At the Greenpeace blog, Elvira Jiménez and Erlend Tellnes wrote in early June about how pianist and composer Ludovico Einaudi is raising awareness of global warming.

“The Greenpeace ship Arctic Sunrise set off from the Netherlands carrying a very special load: the voices of eight million people. Messages from around the globe calling for governments to save the Arctic from threats such as oil drilling and destructive fishing. …

“As the ship stopped in Svalbard, Norway, Europe’s gateway to the Arctic, it welcomed aboard a very special guest: renowned pianist and composer, Ludovico Einaudi. With him a grand piano, to undertake his most challenging performance yet, in the Arctic surrounded by ice. …

“As he performed this piece for the first time — in front of a magnificent surging glacier — the music echoed across the ice, a moment that will remain in our minds forever.” More here.

If one picture is worth a thousand words, maybe this one had an effect: a couple weeks later an international conference voted for protection of the Arctic.

Pilar Marcos followed up at the Greenpeace blog on June 30: “At a meeting held in Ostend, Belgium, last week, the OSPAR Convention agreed to adopt specific measures to protect its Arctic region, including a commitment to secure a marine protected area (MPA) in 2016.

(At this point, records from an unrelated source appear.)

(** [wl_bulk_sink_t]: the callbacks over the state behind [user_data].  A begin
    also returns the resume offset it stored; a write is given the bytes it may
    read. *)
Class BulkSink (W : Type) := {
  sink_begin : W → descriptor → W * Z * Z;
  sink_write : W → Z → Z → list Z → W * Z;
  sink_finish : W → descriptor → W * Z;
  sink_abort : W → Z → Z → W;
}.

(** [wl_bulk_receiver_config_t]; of the four callbacks it holds whether each is
    present. *)
Record receiver_config := mk_receiver_config {
  rc_max_object_length : Z;
  rc_max_chunk_size : Z;
  rc_write_alignment : Z;
  rc_idle_timeout_ms : Z;
  rc_has_begin : bool;
  rc_has_write : bool;
  rc_has_finish : bool;
  rc_has_abort : bool;
}.

Definition receiver_config_zero : receiver_config :=
  mk_receiver_config 0 0 0 0 false false false false.

(** [wl_bulk_receiver_stats_t] *)
Record receiver_stats := mk_receiver_stats {
  rs_begins : Z;
  rs_chunks : Z;
  rs_bytes_written : Z;
  rs_duplicate_messages : Z;
  rs_busy_responses : Z;
  rs_protocol_errors : Z;
  rs_write_failures : Z;
  rs_integrity_failures : Z;
  rs_aborts : Z;
  rs_timeouts : Z;
}.

#[export] Instance rebuild_receiver_stats : Rebuild receiver_stats := λ t,
  mk_receiver_stats (rs_begins t) (rs_chunks t) (rs_bytes_written t) (rs_duplicate_messages t)
    (rs_busy_responses t) (rs_protocol_errors t) (rs_write_failures t)
    (rs_integrity_failures t) (rs_aborts t) (rs_timeouts t).
#[export] Instance fs_rs_begins : FieldSet rs_begins := _.
#[export] Instance fs_rs_chunks : FieldSet rs_chunks := _.
#[export] Instance fs_rs_bytes_written : FieldSet rs_bytes_written := _.
#[export] Instance fs_rs_duplicate_messages : FieldSet rs_duplicate_messages := _.
#[export] Instance fs_rs_busy_responses : FieldSet rs_busy_responses := _.
#[export] Instance fs_rs_protocol_errors : FieldSet rs_protocol_errors := _.
#[export] Instance fs_rs_write_failures : FieldSet rs_write_failures := _.
#[export] Instance fs_rs_integrity_failures : FieldSet rs_integrity_failures := _.
#[export] Instance fs_rs_aborts : FieldSet rs_aborts := _.
#[export] Instance fs_rs_timeouts : FieldSet rs_timeouts := _.

(** [wl_bulk_receiver_impl_t] *)
Record receiver := mk_receiver {
  br_config : receiver_config;
  br_descriptor : descriptor;
  br_pending_status : status;
  br_stats : receiver_stats;
  br_next_offset : Z;
  br_last_activity_ms : Z;
  br_status_token : Z;
  br_accepted_chunk_size : Z;
  br_magic : Z;
  br_state : receiver_state;
  br_terminal_code : Z;
  br_terminal_phase : Z;
  br_status_pending : bool;
  br_status_acquired : bool;
  br_sink_active : bool;
}.

#[export] Instance rebuild_receiver : Rebuild receiver := λ r,
  mk_receiver (br_config r) (br_descriptor r) (br_pending_status r) (br_stats r)
    (br_next_offset r) (br_last_activity_ms r) (br_status_token r) (br_accepted_chunk_size r)
    (br_magic r) (br_state r) (br_terminal_code r) (br_terminal_phase r) (br_status_pending r)
    (br_status_acquired r) (br_sink_active r).
#[export] Instance fs_br_config : FieldSet br_config := _.
#[export] Instance fs_br_descriptor : FieldSet br_descriptor := _.
#[export] Instance fs_br_pending_status : FieldSet br_pending_status := _.
#[export] Instance fs_br_stats : FieldSet br_stats := _.
#[export] Instance fs_br_next_offset : FieldSet br_next_offset := _.
#[export] Instance fs_br_last_activity_ms : FieldSet br_last_activity_ms := _.
#[export] Instance fs_br_status_token : FieldSet br_status_token := _.
#[export] Instance fs_br_accepted_chunk_size : FieldSet br_accepted_chunk_size := _.
#[export] Instance fs_br_magic : FieldSet br_magic := _.
#[export] Instance fs_br_state : FieldSet br_state := _.
#[export] Instance fs_br_terminal_code : FieldSet br_terminal_code := _.
#[export] Instance fs_br_terminal_phase : FieldSet br_terminal_phase := _.
#[export] Instance fs_br_status_pending : FieldSet br_status_pending := _.
#[export] Instance fs_br_status_acquired : FieldSet br_status_acquired := _.
#[export] Instance fs_br_sink_active : FieldSet br_sink_active := _.

Definition receiver_stats_zero : receiver_stats := mk_receiver_stats 0 0 0 0 0 0 0 0 0 0.

Definition receiver_zero : receiver :=
  mk_receiver receiver_config_zero descriptor_zero status_zero receiver_stats_zero 0 0 0 0 0
    WL_BULK_RECEIVER_IDLE 0 0 false false false.

(** [wl_bulk_receiver_status_view_t] *)
Record status_view := mk_status_view { vw_status : status; vw_token : Z }.

Definition status_view_zero : status_view := mk_status_view status_zero 0.

(** ** Helpers *)

Definition receiver_initialized (r : receiver) : bool := br_magic r =? WL_BULK_RECEIVER_MAGIC.

(** [power_of_two] *)
Definition is_power_of_two (value : Z) : bool :=
  negb (value =? 0) && (Z.land value (value - 1) =? 0).

(** [interval_valid] of the receiver, where zero disables the expiry *)
Definition expiry_valid (interval_ms : Z) : bool := interval_ms <? WL_BULK_MAX_INTERVAL.

Definition interval_elapsed (now_ms started_at interval_ms : Z) : bool :=
  negb (interval_ms =? 0) && (interval_ms <=? u32 (now_ms - started_at)).

Definition counter_add (counter increment : Z) : Z :=
  if UINT32_MAX - counter <? increment then UINT32_MAX else counter + increment.

(** [counter_increment] applied to one counter of the statistics *)
Definition receiver_count (counter : receiver_stats → Z) `{!FieldSet counter} (r : receiver) : receiver :=
  r <| br_stats := with_field counter counter_increment (br_stats r) |>.

Definition status_next_token (token : Z) : Z :=
  let token := u32 (token + 1) in if token =? 0 then 1 else token.

Definition in_receiver_state (r : receiver) (x : receiver_state) : bool := bool_decide (br_state r = x).

Definition retain_status (r : receiver) (id phase code next_offset accepted_chunk_size : Z) : receiver :=
  r <| br_pending_status := mk_status id phase code next_offset accepted_chunk_size |>
    <| br_status_token := status_next_token (br_status_token r) |>
    <| br_status_pending := true |> <| br_status_acquired := false |>.

Definition reject_protocol (r : receiver) (id phase code next_offset accepted_chunk_size : Z)
    : receiver * bulk_err :=
  (retain_status (receiver_count rs_protocol_errors r) id phase code next_offset accepted_chunk_size,
   WL_BULK_OK).

Definition require_input_slot (r : receiver) : bulk_err :=
  if br_status_pending r then WL_BULK_ERR_BUSY else WL_BULK_OK.

(** The chunk size the receiver grants, if it can serve the descriptor. *)
Definition negotiate_chunk_size (r : receiver) (d : descriptor) : option Z :=
  if (transfer_id d =? 0) || (rc_max_object_length (br_config r) <? total_length d) ||
     (requested_chunk_size d =? 0)
  then None
  else
    let limit := if rc_max_chunk_size (br_config r) <? requested_chunk_size d
                 then rc_max_chunk_size (br_config r) else requested_chunk_size d in
    let accepted := limit - limit mod rc_write_alignment (br_config r) in
    if accepted =? 0 then
      if limit <? total_length d then None else Some limit
    else Some accepted.

Definition resume_offset_valid (r : receiver) (resume_offset : Z) : bool :=
  if total_length (br_descriptor r) <? resume_offset then false
  else (resume_offset =? total_length (br_descriptor r)) ||
       (resume_offset mod rc_write_alignment (br_config r) =? 0).

Definition sink_failure_code (r : receiver) (sink_result : Z) : receiver * Z :=
  if sink_result =? WL_BULK_SINK_WRITE_FAILED
  then (receiver_count rs_write_failures r, WL_BULK_STATUS_WRITE_FAILED)
  else if sink_result =? WL_BULK_SINK_INTEGRITY_FAILED
  then (receiver_count rs_integrity_failures r, WL_BULK_STATUS_INTEGRITY_FAILED)
  else if sink_result =? WL_BULK_SINK_INVALID then (r, WL_BULK_STATUS_INVALID)
  else (receiver_count rs_write_failures r, WL_BULK_STATUS_WRITE_FAILED).

Definition enter_failure (r : receiver) (phase code : Z) : receiver :=
  r <| br_state := WL_BULK_RECEIVER_FAILED |> <| br_terminal_phase := phase |>
    <| br_terminal_code := code |>.

Definition active_next_offset (r : receiver) : Z :=
  if in_receiver_state r WL_BULK_RECEIVER_IDLE then 0 else br_next_offset r.

Definition active_chunk_size (r : receiver) : Z :=
  if in_receiver_state r WL_BULK_RECEIVER_IDLE then 0 else br_accepted_chunk_size r.

Definition terminal_status_code (r : receiver) : Z :=
  if in_receiver_state r WL_BULK_RECEIVER_COMPLETED then WL_BULK_STATUS_OK
  else if in_receiver_state r WL_BULK_RECEIVER_ABORTED then WL_BULK_STATUS_ABORTED
  else br_terminal_code r.

(** The end of the chunk, when its shape fits the transfer. *)
Definition chunk_shape_valid (r : receiver) (c : chunk) : option Z :=
  if (ck_transfer_id c =? 0) || (ck_data c =? NULL) || (ck_length c =? 0) ||
     (br_accepted_chunk_size r <? ck_length c)
  then None
  else if UINT64_MAX - ck_length c <? ck_offset c then None
  else
    let fin := ck_offset c + ck_length c in
    if (total_length (br_descriptor r) <? fin) ||
       negb (ck_offset c mod rc_write_alignment (br_config r) =? 0)
    then None
    else if negb (fin =? total_length (br_descriptor r)) &&
            negb (ck_length c mod rc_write_alignment (br_config r) =? 0)
    then None
    else Some fin.

(** A retained status with the code, offset and chunk size of the transfer. *)
Definition retain_current (r : receiver) (id phase code : Z) : receiver :=
  retain_status r id phase code (br_next_offset r) (br_accepted_chunk_size r).

Definition reject_current (r : receiver) (id phase code : Z) : receiver * bulk_err :=
  reject_protocol r id phase code (br_next_offset r) (br_accepted_chunk_size r).

(** ** Operations *)

Definition wl_bulk_receiver_init (r : receiver) (config : receiver_config) : receiver * bulk_err :=
  if (rc_max_object_length config =? 0) || (rc_max_chunk_size config =? 0) ||
     negb (is_power_of_two (rc_write_alignment config)) ||
     (rc_max_chunk_size config <? rc_write_alignment config) ||
     negb (expiry_valid (rc_idle_timeout_ms config)) || negb (rc_has_begin config) ||
     negb (rc_has_write config) || negb (rc_has_finish config) || negb (rc_has_abort config)
  then (r, WL_BULK_ERR_INVALID_ARG)
  else
    (receiver_zero <| br_config := config |> <| br_state := WL_BULK_RECEIVER_IDLE |>
       <| br_terminal_code := WL_BULK_STATUS_OK |> <| br_terminal_phase := WL_BULK_PHASE_NONE |>
       <| br_magic := WL_BULK_RECEIVER_MAGIC |>, WL_BULK_OK).

Section sink.
Context {W : Type} `{!BulkSink W}.

Definition release_sink (r : receiver) (w : W) (reason : Z) : receiver * W :=
  if br_sink_active r
  then (r <| br_sink_active := false |>, sink_abort w (transfer_id (br_descriptor r)) reason)
  else (r, w).

Definition clear_session (r : receiver) (w : W) (reason : Z) : receiver * W :=
  let '(r, w) := release_sink r w reason in
  (r <| br_descriptor := descriptor_zero |> <| br_next_offset := 0 |> <| br_last_activity_ms := 0 |>
     <| br_accepted_chunk_size := 0 |> <| br_state := WL_BULK_RECEIVER_IDLE |>
     <| br_terminal_code := WL_BULK_STATUS_OK |> <| br_terminal_phase := WL_BULK_PHASE_NONE |>, w).

Definition retain_abort_tombstone (r : receiver) (w : W) (id now_ms : Z) : receiver * W :=
  let '(r, w) := clear_session r w (bulk_err_code WL_BULK_ERR_INVALID_STATE) in
  let r := r <| br_descriptor := br_descriptor r <| transfer_id := id |> |>
             <| br_last_activity_ms := now_ms |> <| br_state := WL_BULK_RECEIVER_ABORTED |>
             <| br_terminal_phase := WL_BULK_PHASE_ABORT |>
             <| br_terminal_code := WL_BULK_STATUS_ABORTED |> in
  (retain_status (receiver_count rs_aborts r) id WL_BULK_PHASE_ABORT WL_BULK_STATUS_ABORTED 0 0, w).

Definition wl_bulk_receiver_reset (r : receiver) (w : W) : receiver * W * bulk_err :=
  if negb (receiver_initialized r) then (r, w, WL_BULK_ERR_NOT_INITIALIZED)
  else if br_status_acquired r then (r, w, WL_BULK_ERR_BUSY)
  else
    let '(r, w) := clear_session r w (bulk_err_code WL_BULK_ERR_INVALID_STATE) in
    (r <| br_pending_status := status_zero |> <| br_status_pending := false |>
       <| br_status_acquired := false |>, w, WL_BULK_OK).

“This means an unprecedented agreement on Arctic protection, which could result in safeguarding the first piece of a future sanctuary in the High Arctic in just a few months’ time. [It’s an] area equivalent in size to half of the surface of Spain, [where] no oil drilling or large industrial fishing will take place, and where the protection of threatened habitats and species will be the priority.”

Photo: Greenpeace
Acclaimed Italian composer and pianist Ludovico Einaudi performs “Elegy for the Arctic” on a floating platform in the Arctic Ocean, the world’s most vulnerable ocean.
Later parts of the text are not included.